ニワトリ骨格筋芽細胞における TLR リガンド依存的な炎症反応

高谷智英1,2,3, 二橋佑磨1, 小野珠乙2, 鏡味裕2.

  1. 信州大学大学院総合理工学研究科.
  2. 信州大学農学部.
  3. 信州大学バイオメディカル研究所.

日本家禽学会2018年度春季大会 (東京), 2018/03/30 (口演).

Abstract

【目的】Toll 様受容体 (Toll-like receptor; TLR) は様々な外来因子を認識し、細胞内にシグナルを伝達することで免疫反応を誘導する。TLR 遺伝子群の構成は、哺乳類と鳥類で大きく異なるが、鳥類では、免疫系以外の細胞における TLR についての報告は極めて少ない。本研究では、ニワトリ骨格筋芽細胞における TLR 遺伝子群の機能を調べた。筋芽細胞は筋組織の発生と成長で重要な役割を果たす前駆細胞である。筋芽細胞における TLR リガンド依存的な炎症反応の解析により、肉用鶏の飼育と鶏肉の生産に貢献する知見が得られると期待される。
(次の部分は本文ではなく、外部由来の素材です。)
Definition isPushButton (cls : shortcutClass) : bool := bool_decide (cls = PushButton).

Fixpoint findShortcutWidgets1 (w : swidget) : list YShortcut :=
  let 'SWidget cls widgetClass shortcutProperty items children := w in
  let wizardClass := strstr widgetClass (str "WizardButton") in
  (if toSelectionWidget cls then
     map (fun label => newShortcut label (isPushButton cls) wizardClass (bool_decide (cls = MenuBar)))
         items
   else
     match shortcutProperty with
     | [] => []
     | _ => [newShortcut shortcutProperty (isPushButton cls) wizardClass false]
     end) ++
  flat_map findShortcutWidgets1 children.

Definition findShortcutWidgets (widgets : list swidget) : list YShortcut :=
  flat_map findShortcutWidgets1 widgets.

(** ** The manager *)

Record manager : Type := mkManager {
  _shortcutList : list YShortcut;
  _wanted : list Z;
  _used : list bool;
  _conflictCount : Z;
  _didCheck : bool
}.

(** The constructor; the arrays are not initialized before the first check. *)
Definition newManager : manager := mkManager [] [] [] 0 false.

(** [array[ (int) c ]]. *)
Definition at_char {A} `{Inhabited A} (a : list A) (c : ascii) : A := a !!! Z.to_nat (int_of c).
Definition set_char {A} (a : list A) (c : ascii) (x : A) : list A := <[Z.to_nat (int_of c) := x]> a.

(** *** Picking a character *)

Fixpoint pickCandidate (wanted : list Z) (used : list bool) (s : cstring) (candidate : ascii)
  : ascii :=
  match s with
  | [] => candidate
  | x :: s' =>
      let c := normalized x in
      if isValid c && negb (at_char used c) then
        if (at_char wanted c <? at_char wanted candidate) || negb (isValid candidate) then
          if at_char wanted c =? 0 then c
          else pickCandidate wanted used s' c
        else pickCandidate wanted used s' candidate
      else pickCandidate wanted used s' candidate
  end.

Definition candidateFor (wanted : list Z) (used : list bool) (sc : YShortcut) : ascii :=
  let candidate := (preferred sc).1 in
  if negb (isValid candidate) || at_char used candidate then
    pickCandidate wanted used (cleanString sc).1 "000"%char
  else candidate.

(** The changes of [resolveConflict()] to the shortcut and to [_used]. *)
Definition resolveShortcut (wanted : list Z) (used : list bool) (sc : YShortcut)
  : YShortcut * list bool :=
  let candidate := candidateFor wanted used sc in
  if isValid candidate then
    let sc' :=
      if decide (candidate = (preferred sc).1) then sc else setShortcut sc candidate in
    (setConflict sc' false, set_char used candidate true)
  else
    (setConflict (clearShortcut sc) false, used).

Definition resolveConflict (m : manager) (i : nat) : manager :=
  match _shortcutList m !! i with
  | None => m
  | Some sc =>
      let '(sc', used') := resolveShortcut (_wanted m) (_used m) sc in
      mkManager (<[i := sc']> (_shortcutList m)) (_wanted m) used' (_conflictCount m - 1)
                (_didCheck m)
  end.

(** *** Picking a conflict *)

(** The loop of [findShortestMenuItem()] and [findShortestWizardButton()]. *)
Fixpoint shortestLoop (eligible : YShortcut -> bool) (conflicts : list YShortcut)
    (i shortestIndex shortestLen : Z) : Z :=
  match conflicts with
  | [] => shortestIndex
  | sc :: rest =>
      if eligible sc then
        let len := (distinctShortcutChars sc).1 in
        if (shortestLen <? 0) || (len <? shortestLen)
        then shortestLoop eligible rest (i + 1) i len
        else shortestLoop eligible rest (i + 1) shortestIndex shortestLen
      else shortestLoop eligible rest (i + 1) shortestIndex shortestLen
  end.

Definition findShortestMenuItem (conflicts : list YShortcut) : Z :=
  shortestLoop isMenuItem conflicts 0 (-1) (-1).

Definition findShortestWizardButton (conflicts : list YShortcut) : Z :=
  shortestLoop isWizardButton conflicts 0 (-1) (-1).

(** The loop of [findShortestWidget()]; [best] is the object at
    [shortestIndex]. *)
Fixpoint shortestWidgetLoop (conflicts : list YShortcut) (i shortestIndex shortestLen : Z)
    (best : YShortcut) : Z :=
  match conflicts with
  | [] => shortestIndex
  | sc :: rest =>
      let currentLen := (distinctShortcutChars sc).1 in
      if currentLen <? shortestLen then shortestWidgetLoop rest (i + 1) i currentLen sc
      else if (currentLen =? shortestLen) && (isButton sc && negb (isButton best)) then
        shortestWidgetLoop rest (i + 1) i currentLen sc
      else shortestWidgetLoop rest (i + 1) shortestIndex shortestLen best
  end.

(** Only called with a conflict in the list. *)
Definition findShortestWidget (conflicts : list YShortcut) : Z :=
  match conflicts with
  | [] => 0
  | sc :: rest => shortestWidgetLoop rest 1 0 (distinctShortcutChars sc).1 sc
  end.

Definition pickConflictToResolve (conflicts : list YShortcut) : Z :=
  let prioIndex := findShortestMenuItem conflicts in
  let prioIndex := if prioIndex <? 0 then findShortestWizardButton conflicts else prioIndex in
  if prioIndex <? 0 then findShortestWidget conflicts else prioIndex.

(** *** Resolving all conflicts *)

(** The objects a list of indices refers to. *)
Definition objects (l : list YShortcut) (indices : list nat) : list YShortcut :=
  omap (fun i => l !! i) indices.

(** The loop [while ( ! conflictList.empty() )]; [None] is a loop that ran out
    of fuel. *)
Fixpoint resolveLoop (fuel : nat) (m : manager) (conflictList : list nat) : option manager :=
  match conflictList with
  | [] => Some m
  | _ =>
      match fuel with
      | O => None
      | S fuel' =>
          let prioIndex := Z.to_nat (pickConflictToResolve (objects (_shortcutList m) conflictList)) in
          match conflictList !! prioIndex with
          | None => None
          | Some i => resolveLoop fuel' (resolveConflict m i) (delete prioIndex conflictList)
          end
      end
  end.

(** The indices of the shortcuts with a conflict marker. *)
Definition conflictIndices (l : list YShortcut) : list nat :=
  filter (fun i => _conflict <$> l !! i = Some true) (seq 0 (length l)).

Definition resolveAllConflicts (m : manager) : option manager :=
  if negb (_didCheck m) then Some m
  else
    let conflictList := conflictIndices (_shortcutList m) in
    resolveLoop (length conflictList)
      (mkManager (_shortcutList m) (_wanted m) (_used m) (Z.of_nat (length conflictList)) true)
      conflictList.

(** *** Checking *)

Definition MIN_VALID_PERCENT : Z := 50.

Definition validPercent (l : list YShortcut) : Z :=
  let validCount := Z.of_nat (length (filter (fun sc => (hasValidShortcutChar sc).1 = true) l)) in
  if Z.of_nat (length l) >? 0 then Z.quot (100 * validCount) (Z.of_nat (length l)) else 0.

Definition countWanted (l : list YShortcut) : list Z :=
  fold_left (fun wanted sc => let c := (preferred sc).1 in set_char wanted c (at_char wanted c + 1))
    l (replicate 256 0).

(** The shortcut character is used more than once, or there is none although
    the label is not empty. *)
Definition isConflict (wanted : list Z) (sc : YShortcut) : bool :=
  let p := (preferred sc).1 in
  if isValid p then at_char wanted p >? 1
  else Z.of_nat (length (cleanString sc).1) >? 0.

(** The error report for one shortcut: its conflict marker, [_used] and the
    number of conflicts. *)
Definition reportShortcut (wanted : list Z) (sc : YShortcut) (used : list bool) (count : Z)
  : YShortcut * list bool * Z :=
  let bad := isConflict wanted sc in
  let sc' := if bad then setConflict sc true else sc in
  (sc', if _conflict sc' then used else set_char used (preferred sc).1 true,
   if bad then count + 1 else count).

Fixpoint reportLoop (wanted : list Z) (l : list YShortcut) (used : list bool) (count : Z)
  : list YShortcut * list bool * Z :=
  match l with
  | [] => ([], used, count)
  | sc :: rest =>
      let '(sc', used', count') := reportShortcut wanted sc used count in
      let '(rest', used'', count'') := reportLoop wanted rest used' count' in
      (sc' :: rest', used'', count'')
  end.

Definition checkShortcuts (m : manager) (dialog : list swidget) (autoResolve : bool)
  : option manager :=
  let l := findShortcutWidgets dialog in
  if validPercent l <? MIN_VALID_PERCENT then
    Some (mkManager l (_wanted m) (_used m) (_conflictCount m) (_didCheck m))
  else
    let wanted := countWanted l in
    let l := map (fun sc => (preferred sc).2) l in
    let '(l, used, count) := reportLoop wanted l (replicate 256 false) 0 in
    let m := mkManager l wanted used count true in
    if (count >? 0) && autoResolve then resolveAllConflicts m else Some m.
【方法】筋芽細胞はニワトリの 10 日胚から採取し、増殖培地で初代培養した。筋芽細胞に、TLR1/2 のリガンド Pam3CSK4、TLR2/6 のリガンド FSL-1、TLR4 のリガンドであるリポ多糖 (LPS) を投与した後、炎症性遺伝子の発現を qPCR で定量した。さらに、ニワトリ筋芽細胞における TLR 遺伝子群の発現を RT-PCR で検出した。
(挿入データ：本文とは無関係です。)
(** The layout of too small boxes leaves the box in two cases. With a left
    margin smaller than the right one, half of the missing width is taken from
    each, and the first button starts left of the box. And the missing width is
    taken in equal parts from all buttons, so that a small button gets a
    negative width next to a large one. *)
Theorem layout_leaves_box :
  (let box := sampleBox (mkMargins 0 10 0 0 0 0) [okButton] in
   boxOk box /\
   doLayout kdeLayoutPolicy false box 30 10 = Ok [(okButton, mkRect (-5) 0 30 10)]) /\
  (let large := sampleButton 1 "&Cancel" YCancelButton 200 in
   let box := sampleBox newMargins [okButton; large] in
   boxOk box /\
   doLayout kdeLayoutPolicy false box 100 10 =
     Ok [(okButton, mkRect 0 0 (-35) 10); (large, mkRect (-35) 0 135 10)]).
Proof.
  split; (split; [apply boxOkb_ok|]); vm_compute; reflexivity.
Qed.

(** Roles and function keys determine each other: a key is guessed from a
    role, or a role from a key, only if there is none yet, and for [OK],
    [Cancel] and [Help] the two guesses are inverse. *)
Theorem role_key_guess (b : YPushButton) (r : YButtonRole) (k : Z) :
  (hasFunctionKey b = true -> functionKey (setRole b r) = functionKey b) /\
  (role b <> YCustomButton -> role (setFunctionKey b k) = role b) /\
  role (setRole b r) = r /\ functionKey (setFunctionKey b k) = k /\
  (role b = YCustomButton -> hasFunctionKey b = false ->
   r = YOKButton \/ r = YCancelButton \/ r = YHelpButton ->
   role (setFunctionKey b (functionKey (setRole b r))) = r).
Proof.
  unfold setRole, setFunctionKey, hasFunctionKey. simpl.
  split; [by intros ->|]. split; [by intros ?; rewrite decide_False|].
  split; [by destruct (functionKey b >? 0), r|]. split; [by repeat case_match|].
  intros Hc -> [->|[->| ->]]; simpl; by rewrite decide_True.
Qed.

End YButtonBox.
【結果】ニワトリ筋芽細胞に Pam3CSK4 または FSL-1 を投与すると、4 時間後には、炎症性サイトカインであるインターロイキン 1β, 6, 8 (IL1B, IL6, IL8L2) の発現量がリガンド濃度依存的 (1-100 ng/ml) に亢進した。また、100 ng/ml の LPS を投与すると、2 時間後までに、IL1B および IL6 の発現量は著名に亢進したが、TNF-α および NF-κB の発現は誘導されなかった。卵用鶏白色レグホン (WL) と肉用鶏 UK チャンキー (UKC) の筋芽細胞における TLR 遺伝子の発現を調べた結果、WL は 10 種類全ての TLR 遺伝子 (TLR1A, 1B, 2A, 2B, 3-5, 7, 15, 21) を発現していたのに対し、UKC 筋芽細胞は TLR1A を発現しておらず、品種間で違いがあることを認めた。

【まとめ】ニワトリ筋芽細胞においても TLR 遺伝子群が発現し、TLR リガンド依存的な炎症反応が生じることが明らかになった。今後、品種間で異なる TLR 遺伝子群の発現と表現型の関係を調べていく予定である。